PROVIDED INFORMATION:
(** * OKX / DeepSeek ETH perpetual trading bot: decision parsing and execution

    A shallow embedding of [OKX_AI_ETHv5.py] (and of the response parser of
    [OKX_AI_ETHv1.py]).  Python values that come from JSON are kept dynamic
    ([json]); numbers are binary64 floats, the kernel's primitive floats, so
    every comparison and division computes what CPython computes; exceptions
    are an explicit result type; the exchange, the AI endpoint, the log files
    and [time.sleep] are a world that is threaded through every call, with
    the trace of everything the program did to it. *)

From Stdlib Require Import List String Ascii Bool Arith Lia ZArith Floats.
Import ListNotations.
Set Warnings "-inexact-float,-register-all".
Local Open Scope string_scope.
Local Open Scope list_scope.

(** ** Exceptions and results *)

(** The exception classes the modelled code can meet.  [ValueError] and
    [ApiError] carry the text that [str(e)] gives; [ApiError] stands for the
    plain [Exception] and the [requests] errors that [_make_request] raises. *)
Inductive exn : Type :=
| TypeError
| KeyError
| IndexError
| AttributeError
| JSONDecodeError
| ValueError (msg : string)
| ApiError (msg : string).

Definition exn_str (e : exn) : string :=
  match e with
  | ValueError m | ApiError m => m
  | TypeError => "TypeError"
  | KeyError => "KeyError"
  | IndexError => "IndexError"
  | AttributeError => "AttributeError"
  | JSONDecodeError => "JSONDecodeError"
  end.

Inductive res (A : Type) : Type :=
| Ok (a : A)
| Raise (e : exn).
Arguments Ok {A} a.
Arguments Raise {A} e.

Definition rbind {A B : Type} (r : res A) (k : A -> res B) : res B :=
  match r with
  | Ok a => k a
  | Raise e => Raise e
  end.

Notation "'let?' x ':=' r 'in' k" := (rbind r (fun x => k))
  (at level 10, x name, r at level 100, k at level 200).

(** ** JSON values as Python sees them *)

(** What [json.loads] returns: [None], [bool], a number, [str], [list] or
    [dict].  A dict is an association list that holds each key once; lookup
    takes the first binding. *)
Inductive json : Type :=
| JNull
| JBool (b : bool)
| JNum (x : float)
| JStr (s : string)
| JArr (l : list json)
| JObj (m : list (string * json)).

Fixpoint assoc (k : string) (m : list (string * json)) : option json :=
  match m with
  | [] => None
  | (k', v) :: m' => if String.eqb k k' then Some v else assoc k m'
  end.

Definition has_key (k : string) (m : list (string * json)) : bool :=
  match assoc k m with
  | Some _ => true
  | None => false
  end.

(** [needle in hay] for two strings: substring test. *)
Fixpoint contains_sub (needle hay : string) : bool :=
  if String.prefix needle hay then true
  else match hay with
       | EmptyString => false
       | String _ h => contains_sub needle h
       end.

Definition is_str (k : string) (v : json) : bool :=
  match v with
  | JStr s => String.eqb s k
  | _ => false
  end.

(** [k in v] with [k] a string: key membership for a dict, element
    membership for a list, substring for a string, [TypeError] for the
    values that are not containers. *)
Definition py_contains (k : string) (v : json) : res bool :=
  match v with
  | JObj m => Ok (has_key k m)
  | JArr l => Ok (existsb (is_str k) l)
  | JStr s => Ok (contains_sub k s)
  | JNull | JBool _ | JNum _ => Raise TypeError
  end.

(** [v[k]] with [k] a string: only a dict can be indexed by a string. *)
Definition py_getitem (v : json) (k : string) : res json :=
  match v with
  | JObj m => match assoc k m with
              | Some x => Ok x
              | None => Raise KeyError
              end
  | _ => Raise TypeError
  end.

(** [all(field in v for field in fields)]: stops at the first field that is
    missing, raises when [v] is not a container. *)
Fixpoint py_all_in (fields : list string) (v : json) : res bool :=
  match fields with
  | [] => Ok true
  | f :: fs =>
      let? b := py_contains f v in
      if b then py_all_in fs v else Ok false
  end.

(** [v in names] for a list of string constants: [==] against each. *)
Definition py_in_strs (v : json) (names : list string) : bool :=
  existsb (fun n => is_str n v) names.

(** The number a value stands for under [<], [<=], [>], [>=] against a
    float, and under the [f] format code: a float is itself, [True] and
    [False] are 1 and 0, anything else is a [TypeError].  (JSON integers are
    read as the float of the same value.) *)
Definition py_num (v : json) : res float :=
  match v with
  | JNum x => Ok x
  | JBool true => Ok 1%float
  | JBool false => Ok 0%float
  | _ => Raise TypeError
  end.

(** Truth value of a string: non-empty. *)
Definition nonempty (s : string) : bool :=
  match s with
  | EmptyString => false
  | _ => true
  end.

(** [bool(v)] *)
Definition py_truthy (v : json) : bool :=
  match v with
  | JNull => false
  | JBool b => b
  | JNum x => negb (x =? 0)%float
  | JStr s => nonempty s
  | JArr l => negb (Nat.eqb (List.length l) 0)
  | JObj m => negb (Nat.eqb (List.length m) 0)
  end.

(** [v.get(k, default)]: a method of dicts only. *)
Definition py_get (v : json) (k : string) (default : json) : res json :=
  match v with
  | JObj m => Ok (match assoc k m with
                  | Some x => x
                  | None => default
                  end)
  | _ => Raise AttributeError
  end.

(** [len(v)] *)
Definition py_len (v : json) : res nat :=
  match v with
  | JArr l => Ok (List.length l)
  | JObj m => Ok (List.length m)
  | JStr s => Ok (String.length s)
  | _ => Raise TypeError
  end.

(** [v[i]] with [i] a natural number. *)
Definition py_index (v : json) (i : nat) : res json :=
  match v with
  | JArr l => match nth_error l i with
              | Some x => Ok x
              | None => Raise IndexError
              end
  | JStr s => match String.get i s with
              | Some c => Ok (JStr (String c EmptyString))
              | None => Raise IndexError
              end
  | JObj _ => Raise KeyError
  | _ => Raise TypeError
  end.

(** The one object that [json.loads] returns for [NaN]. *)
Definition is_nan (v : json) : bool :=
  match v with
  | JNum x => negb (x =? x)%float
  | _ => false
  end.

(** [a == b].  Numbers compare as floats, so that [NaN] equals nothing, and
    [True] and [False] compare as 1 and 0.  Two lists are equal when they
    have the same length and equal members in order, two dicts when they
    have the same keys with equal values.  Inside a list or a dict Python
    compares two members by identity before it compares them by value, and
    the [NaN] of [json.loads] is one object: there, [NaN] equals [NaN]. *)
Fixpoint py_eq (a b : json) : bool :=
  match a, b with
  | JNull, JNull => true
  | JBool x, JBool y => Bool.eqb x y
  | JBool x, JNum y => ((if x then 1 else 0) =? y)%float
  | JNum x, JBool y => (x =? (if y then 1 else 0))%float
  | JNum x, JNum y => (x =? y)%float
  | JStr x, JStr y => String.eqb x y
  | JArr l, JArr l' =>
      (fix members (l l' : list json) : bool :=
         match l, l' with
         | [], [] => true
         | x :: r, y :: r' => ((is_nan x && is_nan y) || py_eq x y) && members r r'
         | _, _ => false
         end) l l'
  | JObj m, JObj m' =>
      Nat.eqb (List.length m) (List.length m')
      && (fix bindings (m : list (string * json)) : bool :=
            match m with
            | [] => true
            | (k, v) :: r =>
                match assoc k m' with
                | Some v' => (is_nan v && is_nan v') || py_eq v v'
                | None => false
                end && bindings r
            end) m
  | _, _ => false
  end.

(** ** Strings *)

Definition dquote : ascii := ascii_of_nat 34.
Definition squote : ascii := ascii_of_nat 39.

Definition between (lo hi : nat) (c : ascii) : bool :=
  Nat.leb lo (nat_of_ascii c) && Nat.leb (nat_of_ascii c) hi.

WHAT THE TASK REQUIRES:
Within the entries above, find every line where the string "stands" occurs, and copy it.

EXERCISE ANSWER:
    [ApiError] carry the text that [str(e)] gives; [ApiError] stands for the
(** The number a value stands for under [<], [<=], [>], [>=] against a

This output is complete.